We can change the example in the docs to have a narrower width; perhaps Lz/20 would be appropriate. If the width is too narrow, the sponge will not adequately damp radiating waves, so there is a balance to be achieved there.

From the docs it seemed to me using a Gaussian mask in the relaxation should be equivalent to a sponge layer

To clarify: the implementation in the documentation is a valid implementation of a sponge layer, correct?

Apparently running on GPUs has a few caveats even after you guys did most of the hard work in Oceananigans

@tomchor the reason your code did not compile is because this function

function bottom_mask_func(x, y, z)
    sponge_one = -grid.Lz/2; sponge_zero = sponge_one + grid.Lz/10
    return heaviside(-(z-sponge_zero)) * (z - sponge_zero)^2 / (sponge_one - sponge_zero)^2
end

references grid.Lz as a global variable. Global variables can only be used inside functions on the GPU if they are declared const as @ali-ramadhan has done.

One strategy to avoid having to use const is to build callable objects like GaussianMask that store their parameters. This is why a parameterized GaussianMask callable object is provided for users to use as mask.

It might be nice to add a SigmoidMask masking function as well that uses tanh and has a width, center, and direction.

@glwagner Thanks for the clarifying the global-var-limitation for GPUs! This mat be something to add to the docs at some point (I didn't see it there!)

(I'll answer the sponge layer questions on a separate answer in a minute!)

@tomchor can you clarify what you mean when you say you expected the "gaussian function to be set-up with a sharp cut-off"? Do you mean you expected the width of the Gaussian to be narrower?

No, I mean I expected the sponge layer to be confined to a finite part of the domain. That is, I expected the sponge layer to be _identically_ zero for most of the domain.

Us not "being on the same page" here (for the lack of a better description! haha) may be due to different philosophies of what a sponge layer should be. So, due to my background, a sponge layer should be a function that _only_ acts in a _finite_ part of the domain. So, for example, in my code I set-up the sponge layer mask as

mask = H(-(z-z₀)) ⋅ (z - z₀)² / (z₁ - z₀)²

with H(z) being the Heaviside function. Comparing this to the Gaussian mask, this has a disadvantage of not being as smooth (although it should be smooth enough because of the (z - z₀)² / (z₁ - z₀)² term, and we can always increase the order of the exponents). However it has a very important advantage: I know _exactly_ when it stops influencing my solution. So I know that in the range (z₀, max(z)] my solver is solving the NS equations (plus or minus some approximations) without any added nonphysical term.

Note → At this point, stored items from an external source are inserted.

(** After a [set] that completed without error, a [get] of the same
    session id ends in the same way at every clock value: it hands over
    what [JSON.parse] makes of the text [set] stored, and changes no
    table. The record is never deleted because its time has passed. *)
Lemma get_after_set
    (self : t) (sid : string) (p : value) (now now' : Z) (w w1 : world) (data : value) :
  set self sid p now w = (Called None data, w1) →
  ∃ text, JSON.stringify p = Some text ∧
    get self sid now' w1 =
    (match JSON.parse text with
     | Return sess => Called None sess
     | Throw err => Called (Some err) Undefined
     end,
     logged w1 [("getItem", get_params self sid)] (tables w1)).
Proof.
  intros Hset.
  destruct (set_succeeded _ _ _ _ _ _ _ Hset) as (Hcookie & tbl & Htbl).
  destruct (set_served self sid p now w tbl Hcookie Htbl) as (text & Htext & Hne & Hset').
  cbn zeta in Hset'. rewrite Hset' in Hset. injection Hset as _ <-.
  exists text. split; [exact Htext|].
  erewrite get_served; [|unfold logged; simpl; apply lookup_insert_eq].
  cbn zeta. rewrite lookup_insert_eq, stored_text_session_item by exact Hne.
  by destruct (JSON.parse text).
Qed.

(** With a prefix that is not empty, [destroy(sid)] leaves the record of
    the session where it is, and a [get] ends after it as before it. *)
Lemma get_after_destroy
    (self : t) (sid : string) (now : Z) (w : world) (tbl : Table) :
  prefix self ≠ "" →
  tables w !! table self = Some tbl →
  raw_lookup (destroy self sid w).2 (table self) (prefix self +:+ sid)
  = tbl !! (prefix self +:+ sid)
  ∧ (get self sid now (destroy self sid w).2).1 = (get self sid now w).1.
Proof.
  intros Hprefix Htbl.
  pose proof (prefixed_differs (prefix self) sid Hprefix) as Hne.
  rewrite (destroy_served self sid w tbl Htbl).
  assert (Hkept : delete sid tbl !! (prefix self +:+ sid) = tbl !! (prefix self +:+ sid))
    by (apply lookup_delete_ne; congruence).
  split.
  - unfold raw_lookup, logged. simpl. rewrite lookup_insert_eq. simpl. exact Hkept.
  - erewrite get_served; [|unfold logged; simpl; apply lookup_insert_eq].
    rewrite (get_served self sid now w tbl Htbl). cbn zeta. rewrite Hkept.
    destruct (tbl !! (prefix self +:+ sid)) as [item|]; [|reflexivity].
    destruct (stored_text item) as [text|]; [|reflexivity].
    by destruct (JSON.parse text).
Qed.

End after.

(** ** The claims *)

Section claims.
Context `{codec : JSON.Codec}.

(** C3: a payload without a numeric [cookie.maxAge] that survives
    serialisation, written by a [set] that completed without error, is
    what a [get] of the same session id hands to its callback, without
    error, when it is called less than one day (86400000 ms) after the
    write; the read changes no table. *)
Theorem get_after_set_returns_payload
    (self : t) (sid : string) (p : value) (now now' : Z) (w w1 : world) (data : value) :
  numeric_maxAge p = None →
  JSON.serializable p →
  set self sid p now w = (Called None data, w1) →
  now ≤ now' < now + oneDayInMilliseconds →
  get self sid now' w1 =
  (Called None p, logged w1 [("getItem", get_params self sid)] (tables w1)).
Proof.
  intros _ (text' & Htext' & Hparse) Hset _.
  destruct (set_succeeded _ _ _ _ _ _ _ Hset) as (Hcookie & tbl & Htbl).
  destruct (set_served self sid p now w tbl Hcookie Htbl) as (text & Htext & Hne & Hset').
  cbn zeta in Hset'. rewrite Hset' in Hset. injection Hset as _ <-.
  assert (text' = text) as -> by congruence.
  erewrite get_served; [|unfold logged; simpl; apply lookup_insert_eq].
  cbn zeta. rewrite lookup_insert_eq, stored_text_session_item, Hparse by exact Hne.
  reflexivity.
Qed.

(** C4: a [touch] that completes without error on a session that has a
    record sends one update, keyed by the prefixed id, whose expression
    sets the attribute named [expires] and no other; the record keeps
    every other attribute, [sess] and [type] among them. A [get] of the
    session therefore ends after the [touch] as it would have ended
    before it, and hands over the payload the record holds. *)
Theorem touch_sets_only_expires
    (self : t) (sid : string) (q : value) (now : Z) (w w1 : world) (data : value)
    (tbl : Table) (item : Item) :
  tables w !! table self = Some tbl →
  tbl !! (prefix self +:+ sid) = Some item →
  touch self sid q now w = (Called None data, w1) →
  let psid := prefix self +:+ sid in
  let expires := AV_N (Number_toString (ttl_rule now q)) in
  log w1 = log w ++ [("updateItem", Obj [
      ("TableName", Str (table self));
      ("Key", Obj [("id", Obj [("S", Str psid)])]);
      ("UpdateExpression", Str "SET #attrName =:attrValue");
      ("ExpressionAttributeNames", Obj [("#attrName", Str "expires")]);
      ("ExpressionAttributeValues", Obj [(":attrValue", encode expires)])])]
  ∧ (∃ item', raw_lookup w1 (table self) psid = Some item'
       ∧ assoc "expires" item' = Some expires
       ∧ assoc "sess" item' = assoc "sess" item
       ∧ assoc "type" item' = assoc "type" item
       ∧ ∀ a, a ≠ "expires" → assoc a item' = assoc a item)
  ∧ (∀ now', (get self sid now' w1).1 = (get self sid now' w).1)
  ∧ (∀ text p now', stored_text item = Some text → JSON.parse text = Return p →
       (get self sid now' w1).1 = Called None p).
Proof.
  intros Htbl Hitem Htouch psid expires. subst psid expires.
  destruct (touch_succeeded _ _ _ _ _ _ _ Htouch) as (Hcookie & _).
  rewrite (touch_served self sid q now w tbl Hcookie Htbl) in Htouch.
  cbn zeta in Htouch. injection Htouch as _ <-. rewrite Hitem.
  assert (Hget : ∀ now', (get self sid now' (logged w
      [("updateItem", update_request self (prefix self +:+ sid) (ttl_rule now q))]
      (<[table self := <[prefix self +:+ sid :=
           touched (prefix self +:+ sid) (ttl_rule now q) (Some item)]> tbl]> (tables w)))).1
    = (get self sid now' w).1).
  { intros now'. erewrite get_served; [|unfold logged; simpl; apply lookup_insert_eq].
    rewrite (get_served self sid now' w tbl Htbl). cbn zeta.
    rewrite lookup_insert_eq, Hitem, stored_text_touched.
    destruct (stored_text item) as [text|]; [|reflexivity].
    by destruct (JSON.parse text). }
  split; [reflexivity|]. split; [|split].
  - exists (touched (prefix self +:+ sid) (ttl_rule now q) (Some item)).
    unfold raw_lookup, logged, touched. simpl.
    rewrite lookup_insert_eq. simpl. rewrite lookup_insert_eq.
    rewrite assoc_assign_eq, !assoc_assign_ne by discriminate.
    repeat split. intros a Ha. by apply assoc_assign_ne.
  - exact Hget.
  - intros text p now' Htext Hparse. rewrite Hget.
    rewrite (get_served self sid now' w tbl Htbl). cbn zeta.
    by rewrite Hitem, Htext, Hparse.
Qed.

I was always taught (and I still agree) that setting up a sponge layer mask as something that only reaches zero at infinity (like a Gaussian) is not recommended since you don't know when do start believing your solution. In practice if you're 4σs away from the center of the Gaussian you're pretty sure that the sponge layer influences are minimal (but they're not exactly zero!). But a harder question is: how far away is far enough?

A note here should be that if my mask was simply mask = H(-(z-z₀)) it would probably fail as a sponge layer because, as @navidcy and @glwagner have pointed out, it would reflect a ton of waves. So the transition should be done with care.

So, again, I think it boils down to your background and modeling philosophy! But it would be nice to have options for finite-range masks, such as the one I imposed, as well. (Although there are many other functions that are used and mine is probably the easiest one you can come up with...)

I hope I made the issue clearer! And sorry about any confusion.